**WHAT YOU ARE ASKED TO DO:** Starting at the first line of the records below, transcribe each line exactly, ending with the line that contains "(** ECMAScript [WhiteSpace]".

[Stored data]
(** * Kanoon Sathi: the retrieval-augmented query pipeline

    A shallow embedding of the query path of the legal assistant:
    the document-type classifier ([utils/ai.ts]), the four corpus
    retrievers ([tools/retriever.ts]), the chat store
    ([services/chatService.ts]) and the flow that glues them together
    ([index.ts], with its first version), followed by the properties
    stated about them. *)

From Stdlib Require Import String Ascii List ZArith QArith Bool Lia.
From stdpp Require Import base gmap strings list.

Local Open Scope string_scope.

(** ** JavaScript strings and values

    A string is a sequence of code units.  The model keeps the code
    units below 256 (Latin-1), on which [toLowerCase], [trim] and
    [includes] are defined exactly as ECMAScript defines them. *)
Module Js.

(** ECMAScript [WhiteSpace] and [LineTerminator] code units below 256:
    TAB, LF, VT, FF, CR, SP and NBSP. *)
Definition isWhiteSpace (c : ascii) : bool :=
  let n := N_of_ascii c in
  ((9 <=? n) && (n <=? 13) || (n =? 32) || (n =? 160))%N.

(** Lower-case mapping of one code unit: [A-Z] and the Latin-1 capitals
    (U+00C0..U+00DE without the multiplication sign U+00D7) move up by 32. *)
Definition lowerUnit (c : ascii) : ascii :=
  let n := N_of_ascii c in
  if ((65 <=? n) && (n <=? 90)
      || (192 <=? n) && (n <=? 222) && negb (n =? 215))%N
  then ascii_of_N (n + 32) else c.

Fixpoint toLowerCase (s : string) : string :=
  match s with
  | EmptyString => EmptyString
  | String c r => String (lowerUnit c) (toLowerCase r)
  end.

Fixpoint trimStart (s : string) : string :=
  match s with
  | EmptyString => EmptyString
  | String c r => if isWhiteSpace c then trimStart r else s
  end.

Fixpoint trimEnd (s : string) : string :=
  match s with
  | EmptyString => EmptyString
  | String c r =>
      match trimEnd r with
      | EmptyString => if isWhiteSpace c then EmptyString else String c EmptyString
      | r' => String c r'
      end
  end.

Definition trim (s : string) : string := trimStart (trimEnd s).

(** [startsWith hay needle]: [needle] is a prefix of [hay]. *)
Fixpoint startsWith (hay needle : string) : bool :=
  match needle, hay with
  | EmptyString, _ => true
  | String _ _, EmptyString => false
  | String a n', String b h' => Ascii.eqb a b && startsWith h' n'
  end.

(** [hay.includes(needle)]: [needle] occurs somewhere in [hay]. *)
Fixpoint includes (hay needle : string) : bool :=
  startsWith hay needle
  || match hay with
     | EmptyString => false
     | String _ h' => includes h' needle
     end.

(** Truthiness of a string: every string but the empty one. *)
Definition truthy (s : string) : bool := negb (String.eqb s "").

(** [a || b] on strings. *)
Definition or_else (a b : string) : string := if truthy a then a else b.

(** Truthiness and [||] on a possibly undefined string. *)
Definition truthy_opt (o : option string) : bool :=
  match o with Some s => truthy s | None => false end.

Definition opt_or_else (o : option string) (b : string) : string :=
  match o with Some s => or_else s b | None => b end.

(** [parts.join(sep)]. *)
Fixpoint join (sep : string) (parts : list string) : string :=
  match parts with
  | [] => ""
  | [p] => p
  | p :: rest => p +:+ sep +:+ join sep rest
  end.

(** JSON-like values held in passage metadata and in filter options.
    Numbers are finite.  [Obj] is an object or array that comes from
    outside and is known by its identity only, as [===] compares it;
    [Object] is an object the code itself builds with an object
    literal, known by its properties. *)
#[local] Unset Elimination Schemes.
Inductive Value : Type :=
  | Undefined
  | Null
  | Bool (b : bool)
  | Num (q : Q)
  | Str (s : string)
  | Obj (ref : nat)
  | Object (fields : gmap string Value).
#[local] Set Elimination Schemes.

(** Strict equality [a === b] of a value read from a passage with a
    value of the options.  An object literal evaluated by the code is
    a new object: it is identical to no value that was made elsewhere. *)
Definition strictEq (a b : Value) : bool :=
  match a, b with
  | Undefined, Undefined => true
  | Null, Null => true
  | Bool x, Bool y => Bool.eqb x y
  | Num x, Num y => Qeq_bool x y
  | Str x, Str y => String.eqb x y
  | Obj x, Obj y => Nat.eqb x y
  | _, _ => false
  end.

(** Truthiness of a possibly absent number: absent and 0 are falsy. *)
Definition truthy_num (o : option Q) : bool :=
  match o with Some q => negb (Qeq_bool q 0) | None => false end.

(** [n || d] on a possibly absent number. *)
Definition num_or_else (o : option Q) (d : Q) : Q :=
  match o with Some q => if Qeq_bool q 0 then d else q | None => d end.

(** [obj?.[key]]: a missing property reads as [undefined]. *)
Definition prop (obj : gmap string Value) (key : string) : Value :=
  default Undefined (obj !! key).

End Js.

**REPLY TO THE EXERCISE:**
(** * Kanoon Sathi: the retrieval-augmented query pipeline

    A shallow embedding of the query path of the legal assistant:
    the document-type classifier ([utils/ai.ts]), the four corpus
    retrievers ([tools/retriever.ts]), the chat store
    ([services/chatService.ts]) and the flow that glues them together
    ([index.ts], with its first version), followed by the properties
    stated about them. *)

From Stdlib Require Import String Ascii List ZArith QArith Bool Lia.
From stdpp Require Import base gmap strings list.

Local Open Scope string_scope.

(** ** JavaScript strings and values

    A string is a sequence of code units.  The model keeps the code
    units below 256 (Latin-1), on which [toLowerCase], [trim] and
    [includes] are defined exactly as ECMAScript defines them. *)
Module Js.

(** ECMAScript [WhiteSpace] and [LineTerminator] code units below 256:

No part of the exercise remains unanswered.